(** * Certificate lifecycle framework: store, dispatch, cache and expiry monitor

    A shallow embedding of the Python sources

    - [infrastructure/mcp-server/src/database.py]   (module [Database])
    - [infrastructure/mcp-server/src/mcp_protocol.py] (module [MCP])
    - [infrastructure/mcp-server/src/cache.py]      (module [RedisCache])
    - [vault-pki/automation/monitoring/cert-expiry-monitor.py]
                                                    (module [CertificateMonitor])
    - [agents/base/tool_registry.py]                (module [ToolRegistry])
    - [agents/base/memory.py]                       (module [AgentMemory])
    - [agents/network_scanner/network_scanner_agent.py]
                                                    (module [NetworkScanner])

    Stateful code is written in state-passing style; code that can raise
    returns an [outcome].  Readings of the wall clock ([NOW()],
    [datetime.utcnow()]) are arguments of the embedded functions. *)

From Stdlib Require Import ZArith Lia Ascii String DecimalString.
From stdpp Require Import base option strings list sorting gmap.

Set Warnings "-register-all".
Open Scope string_scope.
Open Scope Z_scope.

(** ** Python values and exceptions *)

(** The JSON-like fragment of Python values that flows through the code. *)
Inductive pyval : Type :=
| PNone
| PBool (b : bool)
| PInt (z : Z)
| PStr (s : string)
| PList (l : list pyval)
| PDict (d : list (string * pyval)).

(** A [dict] with string keys, in insertion order. *)
Abbreviation dict V := (list (string * V)).

(** Python truthiness ([if v:], [v and ...]). *)
Definition truthy (v : pyval) : bool :=
  match v with
  | PNone => false
  | PBool b => b
  | PInt z => negb (z =? 0)
  | PStr s => negb (String.eqb s EmptyString)
  | PList l => match l with [] => false | _ => true end
  | PDict d => match d with [] => false | _ => true end
  end.
Lemma cache_blind_panic : cache_blind (World := World) panic.
Proof. intros m st. reflexivity. Qed.

Lemma cache_blind_now : cache_blind (now World time_Now).
Proof.
  intros m st. unfold now. cbn [world with_cache].
  destruct (time_Now (world st)). reflexivity.
Qed.

(** A service call is blind to the cache when the method called is taken
    from a field of the handler other than the cache. *)
Lemma cache_blind_invoke {A} c (f : SocketHandler World -> World -> World * A) :
  (forall m st, f (this (with_cache m st)) = f (this st)) ->
  cache_blind (invoke c f).
Proof.
  intros Hf m st. unfold invoke. rewrite Hf. cbn [world with_cache].
  destruct (f (this st) (world st)). reflexivity.
Qed.

Ltac blind :=
  repeat first
    [ apply cache_blind_ret
    | apply cache_blind_log
    | apply cache_blind_send
    | apply cache_blind_go
    | apply cache_blind_panic
    | apply cache_blind_now
    | apply cache_blind_invoke; intros; reflexivity
    | apply cache_blind_bind; [| intros ?]
    | match goal with
      | |- cache_blind (match ?x with _ => _ end) => destruct x
      | |- cache_blind (let _ := _ in _) => cbv zeta
      end ].

Lemma cache_blind_processFileUpdateAsync socket d :
  cache_blind (World := World)
    (processFileUpdateAsync db_IsNotFound socket d).
Proof.
  unfold processFileUpdateAsync, ensureWorkspace, sendFinalResult. blind.
Qed.

Lemma cache_blind_schedule n :
  cache_blind (World := World) (schedule db_IsNotFound n).
Proof.
  intros m st. unfold schedule. cbn [goroutines with_cache].
  destruct (goroutines st !! n) as [[socket d] |]; [| reflexivity].
  match goal with
  | |- _ = (with_cache m (fst (processFileUpdateAsync _ _ _ ?s)), _) =>
      exact (cache_blind_processFileUpdateAsync socket d m s)
  end.
Qed.

Lemma cache_blind_on socket name data :
  cache_blind (World := World)
    (on int64_of_float64 json_Unmarshal_FileUpdateData
       json_Unmarshal_TestPingData json_Unmarshal_HeartbeatData
       time_Now time_Format_RFC3339 socket name data).
Proof.
  unfold on, registerDisconnectHandler, registerFileUpdateHandler,
    registerTestPingHandler, registerHeartbeatHandler,
    registerWorkspaceStatsHandler, processFileUpdateData, handleFileUpdate,
    handleFileUpdateFromObject, handleTestPing, handleHeartbeat,
    sendErrorACK, sendACKWithLock.
  blind.
Qed.

Lemma cache_blind_handle i :
  cache_blind (World := World)
    (handle int64_of_float64 db_IsNotFound json_Unmarshal_FileUpdateData
       json_Unmarshal_TestPingData json_Unmarshal_HeartbeatData
       time_Now time_Format_RFC3339 i).
Proof.
  destruct i; cbn [handle].
  - unfold handleConnection, sendServerStatus. blind.
  - apply cache_blind_on.
  - apply cache_blind_schedule.
Qed.

Lemma cache_blind_run events :
  cache_blind (World := World)
    (run int64_of_float64 db_IsNotFound json_Unmarshal_FileUpdateData
       json_Unmarshal_TestPingData json_Unmarshal_HeartbeatData
       time_Now time_Format_RFC3339 events).
Proof.
  induction events as [| i events IH]; cbn [run].
  - apply cache_blind_ret.
  - apply cache_blind_bind; [apply cache_blind_handle | intros _; exact IH].
Qed.

(** C9: whatever connections, events and goroutine runs follow the
    construction of the handler, its workspace cache is still the empty map
    made by [NewSocketHandler]; and the cache is never read: started with
    any other cache in its place, the same run does the same and leaves
    that cache in place. *)
Theorem workspace_cache_is_untouched events
    (workspaceService : domain.WorkspaceFileUsecase World)
    (workspaceUsecase : domain.WorkspaceUsecase World)
    (userService : domain.UserUsecase World) (w : World) :
  let serve :=
    run int64_of_float64 db_IsNotFound json_Unmarshal_FileUpdateData
      json_Unmarshal_TestPingData json_Unmarshal_HeartbeatData
      time_Now time_Format_RFC3339 events in
  let h := NewSocketHandler workspaceService workspaceUsecase userService in
  workspaceCache (this (serve @ boot h w)) = ∅
  /\ forall m st, serve (with_cache m st) = (with_cache m (serve @ st), tt).
Proof.
  intros serve h.
  assert (Hblind : forall m st,
            serve (with_cache m st) = (with_cache m (serve @ st), tt)).
  { intros m st. unfold serve. rewrite (cache_blind_run events m st).
    match goal with |- (_, ?u) = _ => destruct u end. reflexivity. }
  split; [| exact Hblind].
  change (boot h w) with (with_cache ∅ (boot h w)).
  rewrite Hblind. reflexivity.
Qed.

End Cache.

(** ** Every branch of the reconciliation *)

Section Branches.

Context {World : Type} (db_IsNotFound : error -> bool).
Implicit Types (st : State World) (socket : socketio.Socket.t)
  (d : FileUpdateData.t).

(** A credential that does not resolve: the run ends in
    "Invalid API key: <error>" and identity resolution is the only call. *)
Theorem invalid_api_key st socket d w1 err :
  domain.GetUserByApiKey (userService (this st)) (FileUpdateData.ApiKey d)
    (world st) = (w1, inl err) ->
  let st' := processFileUpdateAsync db_IsNotFound socket d @ st in
  out st' = out st ++
    [Emit socket "file:update:ack"
       (finalResponse d "error" ("Invalid API key: " +:+ Error err))]
  /\ new_calls st st' = [CallGetUserByApiKey (FileUpdateData.ApiKey d)]
  /\ world st' = w1.
Proof.
  intros Hu st'. subst st'. run_handler.
  split; [reflexivity |]. split; [calls_norm |]; reflexivity.
Qed.

(** A workspace that cannot be ensured: the error of the service is wrapped
    by [ensureWorkspace] and prefixed again by the caller, and no file
    method is called. *)
Theorem workspace_failure st socket d w1 user w2 err :
  domain.GetUserByApiKey (userService (this st)) (FileUpdateData.ApiKey d)
    (world st) = (w1, inr user) ->
  FileUpdateData.WorkspacePath d <> "" ->
  domain.EnsureWorkspace (workspaceUsecase (this st)) (domain.User.ID user)
    (FileUpdateData.WorkspacePath d) "" w1 = (w2, inl err) ->
  let st' := processFileUpdateAsync db_IsNotFound socket d @ st in
  out st' = out st ++
    [Emit socket "file:update:ack"
       (finalResponse d "error"
          ("Failed to ensure workspace: failed to ensure workspace: "
             +:+ Error err))]
  /\ new_calls st st' =
       [CallGetUserByApiKey (FileUpdateData.ApiKey d);
        CallEnsureWorkspace (domain.User.ID user)
          (FileUpdateData.WorkspacePath d) ""].
Proof.
  intros Hu Hw%eqb_ne Hws st'. subst st'. run_handler.
  split; [reflexivity | calls_norm; reflexivity].
Qed.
■ ■ ■ ■
__What you have to do__:
Output the lines above exactly, but only those between the line holding "Lemma cache_blind_handle i" and the line holding "serve (with_cache m st) = (with_cache m (serve @ st), tt)).", inclusive.

__Reply__:
Lemma cache_blind_handle i :
  cache_blind (World := World)
    (handle int64_of_float64 db_IsNotFound json_Unmarshal_FileUpdateData
       json_Unmarshal_TestPingData json_Unmarshal_HeartbeatData
       time_Now time_Format_RFC3339 i).
Proof.
  destruct i; cbn [handle].
  - unfold handleConnection, sendServerStatus. blind.
  - apply cache_blind_on.
  - apply cache_blind_schedule.
Qed.

Lemma cache_blind_run events :
  cache_blind (World := World)
    (run int64_of_float64 db_IsNotFound json_Unmarshal_FileUpdateData
       json_Unmarshal_TestPingData json_Unmarshal_HeartbeatData
       time_Now time_Format_RFC3339 events).
Proof.
  induction events as [| i events IH]; cbn [run].
  - apply cache_blind_ret.
  - apply cache_blind_bind; [apply cache_blind_handle | intros _; exact IH].
Qed.

(** C9: whatever connections, events and goroutine runs follow the
    construction of the handler, its workspace cache is still the empty map
    made by [NewSocketHandler]; and the cache is never read: started with
    any other cache in its place, the same run does the same and leaves
    that cache in place. *)
Theorem workspace_cache_is_untouched events
    (workspaceService : domain.WorkspaceFileUsecase World)
    (workspaceUsecase : domain.WorkspaceUsecase World)
    (userService : domain.UserUsecase World) (w : World) :
  let serve :=
    run int64_of_float64 db_IsNotFound json_Unmarshal_FileUpdateData
      json_Unmarshal_TestPingData json_Unmarshal_HeartbeatData
      time_Now time_Format_RFC3339 events in
  let h := NewSocketHandler workspaceService workspaceUsecase userService in
  workspaceCache (this (serve @ boot h w)) = ∅
  /\ forall m st, serve (with_cache m st) = (with_cache m (serve @ st), tt).
Proof.
  intros serve h.
  assert (Hblind : forall m st,
            serve (with_cache m st) = (with_cache m (serve @ st), tt)).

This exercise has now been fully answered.